Japan said Monday that North Korea notified it of a plan to launch a "satellite" between Wednesday and June 11, with Tokyo expressing concern it may instead test a ballistic missile in what would be another step towards Pyongyang developing its nuclear and missile capabilities.
Pyongyang said it will outline three maritime danger zones in which objects may fall during the period, with two areas to the west of the Korean Peninsula and one to east of the Philippines, the Japan Coast Guard said. All areas are outside of Japan's exclusive economic zone.
North Korea's National Aerospace Development Administration said in December it will complete preparations for its first military reconnaissance satellite by this April, according to the official Korean Central News Agency.
Emphasizing that Japan considers the launching of a rocket carrying a satellite as equivalent to that of a ballistic missile test on the basis of historical precedent, Japanese Prime Minister Fumio Kishida told reporters that following through on the plan would violate U.N. Security Council resolutions that impose sanctions on North Korea for its weapons-related activity.
Kishida added the envisioned missile launch would be a "serious issue that affects the people's safety." He has instructed relevant ministries to urge Pyongyang to "exercise self-restraint," making the call in conjunction with the United States and South Korea.
Chief Cabinet Secretary Hirokazu Matsuno said North Korea's decision to fire a missile poses a threat to peace and stability in the international community, describing the move as a "serious provocation."
Matsuno, the top government spokesman, also said the missile to be launched by North Korea could fly over Japan's territory, which includes the Nansei Islands that stretch southwest from Kyushu toward Taiwan.
North Korean authorities communicated the plan to the Japan Coast Guard through an email in the early hours of Monday, Matsuno said.
The Japanese Foreign Ministry's Asian and Oceanian Affairs Bureau chief Takehiro Funakoshi agreed with his South Korean and U.S. counterparts, Kim Gunn and Sung Kim, to join hands to deal with the notified missile launch during their phone talks later Monday.
On April 18, North Korean leader Kim Jong Un instructed his country's space agency to make final preparations for the satellite's launch, KCNA reported.
Japanese Defense Minister Yasukazu Hamada subsequently ordered the Self-Defense Forces to be in a state of elevated readiness for the possibility of a North Korean rocket flying over or falling into Japanese territory.
The SDF has deployed ground-based Patriot Advanced Capability-3 interceptor missiles on the three remote islands of Miyako, Ishigaki and Yonaguni in the southern island prefecture of Okinawa.
On Monday, Hamada ordered the SDF to destroy a missile fired by North Korea using the PAC-3 system and Aegis-equipped destroyer warships, if it is expected to cross into Japanese territory.

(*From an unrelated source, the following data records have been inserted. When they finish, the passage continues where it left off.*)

(** The body of the loop of [FlushPendingPeers]. *)
Definition flush_peer (s : LoopState) (peerId : Z) : option LoopState :=
  let* r := GetLocalPeerDataValid (wm (world s)) peerId in
  match r with
  | Some d =>
      let* p := sends s !! d in
      let* p := if _InternalHasBufferedSends p || _InternalHasQueuedSends p
                then let* (p, _) := _InternalOnWritable p in Some p else Some p in
      let s := set_send s d p in
      if negb (_InternalHasBufferedSends p) && negb (_InternalHasQueuedSends p)
      then remove_flush s peerId else Some s
  | None => remove_flush s peerId
  end.

(** The positions [n - 1], ..., 0 of the set. *)
Fixpoint flush_from (n : nat) (s : LoopState) : option LoopState :=
  match n with
  | O => Some s
  | S i =>
      let* peerId := vget (PeersToFlush.peers (flush_set s)) (Z.of_nat i) in
      let* s := flush_peer s peerId in
      flush_from i s
  end.

Definition FlushPendingPeers (s : LoopState) : option LoopState :=
  flush_from (length (PeersToFlush.peers (flush_set s))) s.

Definition _InternalInsertPeerToFlush (s : LoopState) (peer : PeerHandle) : option LoopState :=
  let* r := GetLocalPeerData (wm (world s)) peer in
  let* d := r in
  let* p := sends s !! d in
  if negb (_InternalHasQueuedSends p) && negb (_InternalHasBufferedSends p) then
    let* t := PeersToFlush.InsertPeerToFlush (flush_set s) (id (hid peer)) in Some (set_flush s t)
  else Some s.

(** [PeerData::Send] on the object [d]; the queue is PeerSend.v's. *)
Definition PeerData_Send (s : LoopState) (d : nat) (frame : option (list Z)) : option LoopState :=
  let* p := sends s !! d in
  let* s :=
    if negb (has_flag p BIT_DISCONNECTING)
       && (negb (_InternalHasQueuedSends p) && negb (_InternalHasBufferedSends p))
    then let* pd := wst (world s) !! d in _InternalInsertPeerToFlush s (peerHandle pd)
    else Some s in
  let* p := Send p frame in
  Some (set_send s d p).

(** [ExecutePeerSendFrame::Execute]. *)
Definition ExecutePeerSendFrame (s : LoopState) (peer : PeerHandle) (frame : option (list Z))
  : option LoopState :=
  if handle_valid peer then
    let* r := GetLocalPeerData (wm (world s)) peer in
    match r with
    | Some d => PeerData_Send s d frame
    | None => Some s
    end
  else Some s.

(** [CommandBatchSend::Execute] of SendBatch::Flush. *)
Fixpoint CommandBatchSend (s : LoopState) (l : Z) (data : list (list Z * PeerId)) : option LoopState :=
  match data with
  | [] => Some s
  | (frame, peerId) :: data =>
      let handle := mkHandle peerId l in
      let* r := GetLocalPeerData (wm (world s)) handle in
      let* s := match r with Some d => PeerData_Send s d (Some frame) | None => Some s end in
      CommandBatchSend s l data
  end.

(** [ExecuteDisconnect::Execute]. *)
Definition ExecuteDisconnect (s : LoopState) (peer : PeerHandle) : option LoopState :=
  if handle_valid peer then
    let* r := GetLocalPeerData (wm (world s)) peer in
    match r with
    | Some d => let* p := sends s !! d in Some (set_send s d (_InternalDisconnect p))
    | None => Some s
    end
  else Some s.

(** A connection of host [h] opens: its object, its slot, its send state. *)
Definition open_peer (s : LoopState) (d : nat) (h : Z) (sock : Sock) : option LoopState :=
  let* p := Peer_init sock in
  let* (w, _) := world_open (world s) d h in
  Some (mkLoop w (<[d := p]> (sends s))).

(** A connection closes: the slot of its handle is released. *)
Definition close_peer (s : LoopState) (peer : PeerHandle) : option LoopState :=
  let* (w, _) := world_close (world s) peer in
  Some (mkLoop w (sends s)).

(** A writable event of the socket of [d], and the end of its handshake. *)
Definition on_writable (s : LoopState) (d : nat) : option LoopState :=
  let* p := sends s !! d in
  let* (p, _) := _InternalOnWritable p in
  Some (set_send s d p).

Definition on_ready (s : LoopState) (d : nat) : option LoopState :=
  let* p := sends s !! d in Some (set_send s d (SetReadyToUse p)).

(** ** Programs *)

Inductive loop_op :=
| LOpen (d : nat) (h : Z) (sock : Sock)
| LClose (peer : PeerHandle)
| LReady (d : nat)
| LWritable (d : nat)
| LSend (peer : PeerHandle) (frame : list Z)
| LBatch (data : list (list Z * PeerId))
| LDisconnect (peer : PeerHandle)
| LFlush.

(** Objects are new when they are opened and known afterwards; handles are of this loop. *)
Definition loop_step (s : LoopState) (o : loop_op) : option LoopState :=
  let l := pm_loop (wm (world s)) in
  match o with
  | LOpen d h k => if bool_decide (is_Some (wst (world s) !! d)) then Some s else open_peer s d h k
  | LClose peer => if loop peer =? l then close_peer s peer else Some s
  | LReady d => if bool_decide (is_Some (sends s !! d)) then on_ready s d else Some s
  | LWritable d => if bool_decide (is_Some (sends s !! d)) then on_writable s d else Some s
  | LSend peer f => if loop peer =? l then ExecutePeerSendFrame s peer (Some f) else Some s
  | LBatch data => CommandBatchSend s l data
  | LDisconnect peer => if loop peer =? l then ExecuteDisconnect s peer else Some s
  | LFlush => FlushPendingPeers s
  end.

Fixpoint loop_run (s : LoopState) (os : list loop_op) : option LoopState :=
  match os with
  | [] => Some s
  | o :: os => let* s := loop_step s o in loop_run s os
  end.

(** ** The invariant *)

(** Slot [i] holds the object [d] whose send state is [p]. *)
Definition at_slot (s : LoopState) (i : Z) (d : nat) (p : PeerSend.Peer Sock) : Prop :=
  vget (peers (wm (world s))) i = Some (Some d) /\ sends s !! d = Some p.

Definition queue_length (p : PeerSend.Peer Sock) : Z := zlen (localQueue p) + zlen (globalQueue p).

Record loop_ok (n : Z) (s : LoopState) : Prop := {
  lo_world : inv (world s);
  lo_peers : map_Forall (fun _ p => peer_ok p /\ queue_length p <= n) (sends s);
  lo_count : Z.of_nat (size (wst (world s))) <= n;
  lo_known : forall d, is_Some (wst (world s) !! d) <-> is_Some (sends s !! d);
  lo_ids : forall i, i ∈ PeersToFlush.to_set (flush_set s) -> 0 <= i < zlen (peers (wm (world s)));
  lo_busy : forall i d p, at_slot s i d p -> idle p = false -> i ∈ PeersToFlush.to_set (flush_set s)
}.

(** Everything but the set and the send states is the same. *)
Record same_slots (s s' : LoopState) : Prop := {
  ss_peers : peers (wm (world s')) = peers (wm (world s));
  ss_versions : versions (wm (world s')) = versions (wm (world s));
  ss_store : wst (world s') = wst (world s);
  ss_loop : pm_loop (wm (world s')) = pm_loop (wm (world s))
}.

#[export] Instance same_slots_PreOrder : PreOrder same_slots.
Proof. split; [ by split | ]. intros p q r [] []. split; congruence. Qed.

Lemma set_flush_inv s t : inv (world s) -> PeersToFlush.inv t -> inv (world (set_flush s t)).
Proof.
  intros Hw Ht. split; try apply Hw. apply Ht.
Qed.

Lemma at_slot_inj s i j d p q : inv (world s) -> at_slot s i d p -> at_slot s j d q -> i = j /\ p = q.
Proof.
  intros Hw [Hi Hp] [Hj Hq]. split; [ by eapply slot_inj | congruence ].
Qed.

(** The object of a slot has a send state. *)
Lemma slot_sends n s i d : loop_ok n s -> vget (peers (wm (world s))) i = Some (Some d) ->
  exists p, at_slot s i d p /\ peer_ok p /\ queue_length p <= n.
Proof.
  intros Hs Hi. destruct (live_version _ _ _ (lo_world _ _ Hs) Hi) as [v Hv].
  destruct (inv_live _ (lo_world _ _ Hs) _ _ _ Hi Hv) as [h Hd].
  destruct (proj1 (lo_known _ _ Hs d)) as [p Hp]; [ by eexists | ].
  exists p. split; [ by split | ]. apply (lo_peers _ _ Hs _ _ Hp).
Qed.

Lemma loop_ok_mono n n' s : n <= n' -> loop_ok n s -> loop_ok n' s.
Proof.
  intros Hn [H1 H2 Hc H3 H4 H5]. split; try done; [ | lia ]. intros d p Hp. destruct (H2 d p Hp). split; (done || lia).
Qed.

(** A new send state for an object. *)
Lemma set_send_ok n s d p0 p : loop_ok n s -> sends s !! d = Some p0 -> peer_ok p -> queue_length p <= n ->
  (idle p = false -> forall i, vget (peers (wm (world s))) i = Some (Some d) ->
     i ∈ PeersToFlush.to_set (flush_set s)) ->
  loop_ok n (set_send s d p) /\ same_slots s (set_send s d p).
Proof.
  intros [H1 H2 Hc H3 H4 H5] Hd Hp Hn Hidle. split; [ | by split ].
  split; cbn [set_send world sends flush_set]; try done.
  - by apply map_Forall_insert_2.
  - intros d'. rewrite H3. destruct (decide (d = d')) as [<- | Hne].
    + rewrite lookup_insert_eq, Hd. split; by eexists.
    + by rewrite lookup_insert_ne.
  - intros i d' p' [Hi Hp'] E. cbn [set_send world sends] in *. destruct (decide (d = d')) as [<- | Hne].
    + rewrite lookup_insert_eq in Hp'. injection Hp' as ->. by apply Hidle.
    + rewrite lookup_insert_ne in Hp' by done. by apply (H5 i d' p').
Qed.

(** Removing the entry at position [k] does not move the entries before it. *)
Lemma remove_prefix t t' k p : PeersToFlush.inv t -> PeersToFlush.peers t !! k = Some p ->
  PeersToFlush.RemovePeerToFlush t p = Some t' -> take k (PeersToFlush.peers t') = take k (PeersToFlush.peers t).
Proof.
  intros Ht Hk. pose proof (lookup_lt_Some _ _ _ Hk). rewrite <- vget_lookup in Hk.
  pose proof (PeersToFlush.inv_pos _ Ht _ _ Hk) as Ho. apply vget_Some_range in Ho as Hr.
  unfold PeersToFlush.RemovePeerToFlush. rewrite (proj2 (Z.leb_gt _ _)), Ho by lia.
  rewrite (proj2 (Z.ltb_ge _ _)) by lia. intros E. inv_bind E. destruct (_ + 1 =? _) eqn:El.
  - injection E as <-. cbn [PeersToFlush.peers]. rewrite take_take. f_equal. unfold zlen in El. lia.
  - inv_bind E. injection E as <-. cbn [PeersToFlush.peers]. apply vset_Some in E2 as [_ ->].
    rewrite length_insert, take_take. unfold zlen in El. replace (_ `min` _)%nat with k by lia.
    apply take_insert_ge. lia.
Qed.

Lemma remove_flush_ok n s i k : loop_ok n s -> PeersToFlush.peers (flush_set s) !! k = Some i ->
  (forall d p, at_slot s i d p -> idle p = true) ->
  exists s', remove_flush s i = Some s' /\ loop_ok n s' /\ same_slots s s' /\ sends s' = sends s
    /\ PeersToFlush.to_set (flush_set s') = PeersToFlush.to_set (flush_set s) ∖ {[i]}
    /\ take k (PeersToFlush.peers (flush_set s')) = take k (PeersToFlush.peers (flush_set s)).
Proof.
  intros Hs Hk Hidle. pose proof (inv_flush _ (lo_world _ _ Hs)) as Hf. fold (flush_set s) in Hf.
  assert (i ∈ PeersToFlush.to_set (flush_set s)) as Hi
    by (apply PeersToFlush.elem_to_set; exists (Z.of_nat k); by rewrite vget_lookup).
  destruct (lo_ids _ _ Hs i Hi) as [Hi0 _]. unfold remove_flush.
  destruct (PeersToFlush.RemovePeerToFlush_spec _ i Hf Hi0) as (t & E & Ht & Hset). rewrite E.
  exists (set_flush s t). split; [ done | ].
  split_and!; [ | by split | done | done | by apply (remove_prefix (flush_set s) t k i) ].
  destruct Hs as [H1 H2 Hc H3 H4 H5]. split; try done.
  - by apply set_flush_inv.
  - intros j. change (flush_set (set_flush s t)) with t. rewrite Hset. intros Hj. apply H4. set_solver.
  - intros j d p Hj Ej. change (flush_set (set_flush s t)) with t. rewrite Hset.
    apply elem_of_difference. split; [ by apply (H5 j d p) | ]. intros ->%elem_of_singleton.
    rewrite (Hidle d p) in Ej; done.
Qed.

(** What one visit makes of a peer. *)
Definition visited (p : PeerSend.Peer Sock) : PeerSend.Peer Sock :=
  if idle p then p else match _InternalOnWritable p with Some (p', _) => p' | None => p end.

Lemma visited_spec p : peer_ok p -> keeps p (visited p) /\
  (if _InternalHasBufferedSends p || _InternalHasQueuedSends p
   then let* (p, _) := _InternalOnWritable p in Some p else Some p) = Some (visited p).
Proof.
  intros Hp. unfold visited, idle. destruct (_InternalOnWritable_spec p Hp) as (p' & r & -> & Hk & _).
  destruct (_InternalHasBufferedSends p), (_InternalHasQueuedSends p); cbn [negb andb orb]; by split.
Qed.

(** A peer that has something to send. *)
Definition busy (s : LoopState) (i : Z) : Prop := exists d p, at_slot s i d p /\ idle p = false.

In 1998, North Korea launched a rocket carrying what it claimed to be a satellite, but many considered the projectile to be a Taepodong-1 ballistic missile.
Part of the rocket flew over the Japanese archipelago and landed in the Pacific Ocean, prompting Tokyo to step up efforts to build a missile shield.

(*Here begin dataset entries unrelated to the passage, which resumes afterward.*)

Lemma execute_stats p c q r fl id p' :
  DeserializeAndExecute p c q r fl id = Some p' -> stats_of p' = stats_of p.
Proof.
  unfold DeserializeAndExecute. destruct (name_bool (name c)); [ | done ].
  destruct (read_args p q fl r (args (fn c))) as [xs r']. destruct (negb (errors r' =? 0)); [ by intros [= <-] | ].
  unfold MessageReturnExecutor_Execute. destruct (negb (id =? 0) && _).
  - intros E. inv_bind E. by injection E as <-.
  - destruct (negb (id =? 0)); by intros [= <-].
Qed.

Lemma receive_stats e p r fl p' ft :
  OnReceive_reader e p r fl = Some (p', ft) -> stats_of p' = stats_of p.
Proof.
  unfold OnReceive_reader. destruct (errors r =? 0); [ | done ]. destruct (_ || _).
  - unfold OnReceiveCall. destruct (if Z.land fl 6 =? FLAGS_CALL then _ else _) as [id r1].
    destruct (RpcName_read r1) as [n r2]. destruct (FindConverter e n) as [[ptr|]|]; [ | by intros [= <- _] | done ].
    destruct (heap e !! ptr) as [conv|]; [ | done ].
    destruct (ExecuteGetQueue p conv r2 fl) as [[[q|] r3]|]; [ by intros [= <- _] | | done ].
    destruct (DeserializeAndExecute _ _ _ _ _ _) as [p1|] eqn:E; [ | done ]. intros [= <- _].
    by eapply execute_stats.
  - destruct (_ =? FLAGS_CALL_RETURN_FEEDBACK); [ | by intros [= <- _] ]. unfold OnReceiveReturn.
    destruct (map_get _ _) as [cb|]; [ | done ]. destruct (RpcCalls.OnReceiveReturn _ _ _) as [c|]; [ | done ].
    by destruct cb; intros [= <- _].
Qed.

(** A packet counts as one frame and as at most one error, for peer, host and loop alike. *)
Lemma packet_stats e p b h p' ft :
  _InternalOnPacket e p b h = Some (p', ft) ->
  stats_of p' = stats_of (count p add_frame) \/ stats_of p' = stats_of (count (count p add_frame) add_error).
Proof.
  unfold _InternalOnPacket. destruct (zlen b =? h); [ by intros [= <- _]; right | ].
  destruct (GetPacketFlags b 0) as [f|]; [ | done ]. destruct (Z.land f _ =? _).
  - unfold _InternalOnPacketWithControllSequence, _InternalOnPacketWithControllSequenceBackend.
    destruct (vget b h) as [x|]; [ | done ]. destruct (x <=? 0x7F); by intros [= <- _]; right.
  - unfold OnReceive. destruct (GetPacketFlags b FLAG_RELIABLE) as [fl|]; [ | done ].
    intros E. left. by eapply receive_stats.
Qed.

Definition received (s s' : Stats) (bytes packets frames : Z) : Prop :=
  bytesReceived s' = bytesReceived s + bytes /\ packetsReceived s' = packetsReceived s + packets
  /\ framesReceived s' = framesReceived s + frames /\ errorsCount s <= errorsCount s' <= errorsCount s + frames.

Definition received3 (p p' : Peer) (bytes packets frames : Z) : Prop :=
  received (peerStats p) (peerStats p') bytes packets frames
  /\ received (hostStats p) (hostStats p') bytes packets frames
  /\ received (loopStats p) (loopStats p') bytes packets frames.

Lemma received3_trans p p1 p2 b k f b' k' f' :
  received3 p p1 b k f -> received3 p1 p2 b' k' f' -> received3 p p2 (b + b') (k + k') (f + f').
Proof. unfold received3, received. lia. Qed.

Lemma deliver_stats e fs : forall p p',
  deliver (on_packet e) (Some p) fs = Some p' -> received3 p p' 0 0 (zlen fs).
Proof.
  induction fs as [|[b h] fs IH]; intros p p' E.
  { injection E as <-. unfold received3, received, zlen. simpl. lia. }
  unfold deliver in *. cbn [fold_left fst snd] in E. unfold _Internal_static_OnPacket at 2 in E.
  destruct (_InternalOnPacket e p b h) as [[p1 ft]|] eqn:Ep; cbn [fst] in E.
  - rewrite zlen_cons. apply (received3_trans p p1 p' 0 0 1 0 0 (zlen fs)); [ | by apply IH ].
    unfold received3, received.
    by destruct (packet_stats _ _ _ _ _ _ Ep) as [Es | Es]; unfold stats_of in Es; injection Es as -> -> ->; simpl; lia.
  - pose proof (deliver_stopped e fs) as Hs. unfold deliver in Hs. congruence.
Qed.

Lemma chunks_stats chunks : forall p,
  received3 p (fold_left count_chunk chunks p) (zlen (concat chunks)) (zlen chunks) 0.
Proof.
  induction chunks as [|c chunks IH]; intros p; cbn [fold_left concat].
  - unfold received3, received, zlen. simpl. lia.
  - rewrite zlen_app, zlen_cons. apply (received3_trans p (count_chunk p c) _ (zlen c) 1 0 _ _ 0); [ | apply IH ].
    unfold received3, received. simpl. lia.
Qed.

(** ** Claims *)

Definition short (chunks : list (list Z)) : Prop := Forall (fun c => zlen c < 2 ^ 32) chunks.

(** C1: a remote call from end to end. The client's [Call] sends one frame. Whatever pieces
    that frame arrives in, the server executes exactly the function (one without a queue) registered under the
    name, once, with the arguments read from the call, and sends one answer frame. Whatever
    pieces the answer arrives in, the client executes exactly the callback of this call with
    the returned bytes, and no other callback is touched. *)
Theorem remote_call_end_to_end (client server : Peer) eC eS dC dS n nb argb xs ret callback fl :
  calls_ok (calls client) -> Z.of_nat (size (waiting (calls client))) < map_limit ->
  Z.of_nat (size (waiting (calls client))) < 2 ^ 32 - 1 ->
  decoder_ok dC [] -> decoder_ok dS [] -> peerAlive server = true ->
  name_ok n -> zlen (str n) < 2 ^ 28 -> RpcName_write n = Some nb ->
  Forall is_u8 (str n) -> Forall is_u8 argb -> Forall is_u8 ret ->
  zlen (nb ++ argb) <= 2 ^ 28 - 4 -> zlen ret <= 2 ^ 28 - 4 -> Z.land fl 4 = 0 ->
  serves eS server n argb xs ret ->
  exists calls1 frm, Call (calls client) (nb ++ argb) callback fl = Some calls1
    /\ frames calls1 = frames (calls client) ++ [frm]
    /\ forall chunks, concat chunks = frm -> short chunks ->
  exists dS' server' ans, on_data_chunks eS dS server chunks = Some (dS', server')
    /\ executed server' = executed server ++ [(n, xs)]
    /\ frames (calls server') = frames (calls server) ++ [ans]
    /\ forall chunks', concat chunks' = ans -> short chunks' ->
  exists dC' client', on_data_chunks eC dC (set_calls client calls1) chunks' = Some (dC', client')
    /\ events (calls client') = events (calls client) ++ [Returned callback 5 ret]
    /\ waiting (calls client') = waiting (calls client).
Proof.
  intros Hc Hlim Hsz HdC HdS Ha Hn Hzn Hnb Hus Hua Hur Hl Hr Hfl Hsv.
  pose proof (zlen_nonneg (nb ++ argb)). pose proof (zlen_nonneg ret).
  destruct (Call_spec (calls client) (nb ++ argb) callback fl Hc Hl Hlim Hsz)
    as (calls1 & id & frm & E1 & Hc1 & Hid & Hid0 & Hnone & Hw1 & He1 & Hf1 & Hfrm).
  exists calls1, frm. split_and!; [ done | done | ]. intros chunks Ech Hch.
  destruct (call_spec eS (count server add_frame) n nb argb xs ret id) as (ans & F & Hans & HF & Ecall); try done.
  { destruct Hsv as (ptr & c & r & ? & ? & ? & ? & ? & Hargs & ?). exists ptr, c, r. by rewrite read_args_count. }
  pose proof (on_data_frame eS dS server (put_u32 id ++ nb ++ argb) (Z.lor fl FLAGS_CALL) frm chunks HdS) as HS.
  rewrite call_type in HS by done. change (Z.lor 1 2) with 3 in HS. rewrite Ecall in HS.
  destruct HS as (dS' & ES & _); try done.
  { rewrite zlen_app, put_u32_zlen. lia. }
  { repeat (apply Forall_app; split); try done; [ apply put_u32_bytes | by eapply name_bytes ]. }
  eexists dS', _, ans. split_and!; [ exact ES | apply count_chunks_fields | | ].
  { by rewrite (proj1 (count_chunks_fields _ _)). }
  intros chunks' Ech' Hch'.
  destruct (return_spec eC (count (set_calls client calls1) add_frame) id ret callback Hc1 Hid)
    as (client' & Eret & Hev & Hwt). { cbn [calls set_calls count]. by rewrite Hw1, lookup_insert_eq. }
  pose proof (on_data_frame eC dC (set_calls client calls1) (put_u32 id ++ ret) F ans chunks' HdC) as HC.
  rewrite HF in HC. change (Z.lor 1 4) with 5 in HC. rewrite Eret in HC. destruct HC as (dC' & EC & _); try done.
  { rewrite zlen_app, put_u32_zlen. lia. }
  { apply Forall_app; split; [ apply put_u32_bytes | done ]. }
  eexists dC', _. split_and!; [ exact EC | rewrite (proj1 (count_chunks_fields _ _)) .. ].
  - rewrite Hev. cbn [calls set_calls count]. by rewrite He1.
  - rewrite Hwt. cbn [calls set_calls count]. by rewrite Hw1, delete_insert_id.
Qed.

(** For every stream in pieces that does not stop the program the statistics of the
    peer, of its host and of its loop count exactly the received bytes, the pieces and the
    complete frames, and at most one error per frame. *)
Theorem received_statistics_are_exact e d p chunks d' p' :
  decoder_ok d [] -> Forall (fun c => zlen c < 2 ^ 32 /\ Forall is_u8 c) chunks ->
  on_data_chunks e d p chunks = Some (d', p') ->
  received3 p p' (zlen (concat chunks)) (zlen chunks) (zlen (parse (concat chunks)).1).
Proof.
  intros Hd Hc E. pose proof (on_data_chunks_spec e chunks d [] p Hc Hd) as Hs. cbn [app] in Hs.
  destruct (deliver (on_packet e) (Some p) _) as [p1|] eqn:Ed; [ | congruence ].
  destruct Hs as (d1 & E1 & _). rewrite E in E1. injection E1 as <- ->.
  apply deliver_stats in Ed. pose proof (chunks_stats chunks p1) as Hch.
  pose proof (received3_trans _ _ _ _ _ _ _ _ _ Ed Hch) as Hall. rewrite !Z.add_0_l, Z.add_0_r in Hall. exact Hall.
Qed.

(** A call without a function name (an empty string, or a value that is neither string
    nor integer) fails the assertion in [RpcName::IsString]: a remote peer stops the program,
    and the branch that would log and ignore the call is never reached. *)
Theorem nameless_call_stops_the_program e d p more frm chunks :
  decoder_ok d [] -> 1 <= zlen (put_object ++ more) <= 2 ^ 28 -> Forall is_u8 (put_object ++ more) ->
  frame (put_object ++ more) FLAGS_CALL_NO_FEEDBACK = Some frm ->
  concat chunks = frm -> short chunks ->
  on_data_chunks e d p chunks = None.
Proof.
  intros Hd Hn Hu Hf Hc Hs.
  pose proof (on_data_frame e d p (put_object ++ more) FLAGS_CALL_NO_FEEDBACK frm chunks Hd Hn Hu Hf Hc Hs) as Hx.
  change (Z.land FLAGS_CALL_NO_FEEDBACK 6) with 0 in Hx. change (Z.lor 1 0) with 1 in Hx.
  unfold OnReceive_reader in Hx. cbn [errors] in Hx. change (0 =? 0) with true in Hx. change (Z.land 1 6) with 0 in Hx.
  change ((0 =? FLAGS_CALL) || (0 =? FLAGS_CALL_NO_FEEDBACK)) with true in Hx. cbv iota in Hx.
  rewrite nameless_stops in Hx; [ by apply Hx | ]. change (Z.land 1 6 =? FLAGS_CALL) with false. cbv iota.
  unfold RpcName_read. cbn [rest]. destruct (put_object_next more) as [-> ->].
  by destruct (get_uint (put_object ++ more)) as [[? ?] ?].
Qed.

(** A frame with this answer: the id of the call and the result. *)
Definition carries (a : Z * list Z) (frm : list Z) : Prop := exists F, frame (put_u32 a.1 ++ a.2) F = Some frm /\ Z.land F 6 = FLAGS_CALL_RETURN_FEEDBACK.

(** The id of a call and what is behind it, as [OnReceiveCall] reads them. *)
Definition call_id (fl : Z) (r : ByteReader) : Z * ByteReader := if Z.land fl 6 =? FLAGS_CALL then op_untyped_uint32 r else (0, r).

North Korea in 2016 fired a long-range rocket in defiance of repeated international warnings, after notifying the International Maritime Organization of a plan to launch an observation satellite.
As North Korea has notified its launch window four times in the past, it has fired a "satellite" within three days of the opening day of the designated periods.
Among them, Pyongyang launched a ballistic missile on the first day in February 2016 and on the second day in April 2009 and April 2012 as well as on the third day in December 2012.
The nation is believed to take into account factors such as weather conditions to make a final decision on the launch date.
The latest notification came after Kishida pledged on Saturday to establish senior-level negotiations to realize talks with Kim "at the earliest opportunity" to seek the return of Japanese nationals abducted by Pyongyang in the 1970s and 1980s.
Asked about the matter by reporters, Kishida underlined that he has not changed his position and will not do so even if North Korea fires a ballistic missile.
Meanwhile, China, North Korea's most influential security ally, has shied away from criticizing Pyongyang's planned launch of a satellite, saying military pressures and sanctions levied by Western nations are the "cause of tensions" on the Korean Peninsula.
Foreign Ministry spokeswoman Mao Ning told reporters in Beijing on Monday, "We hope that relevant countries can achieve meaningful dialogue and resolve their respective concerns in a balanced manner," without singling out the United States.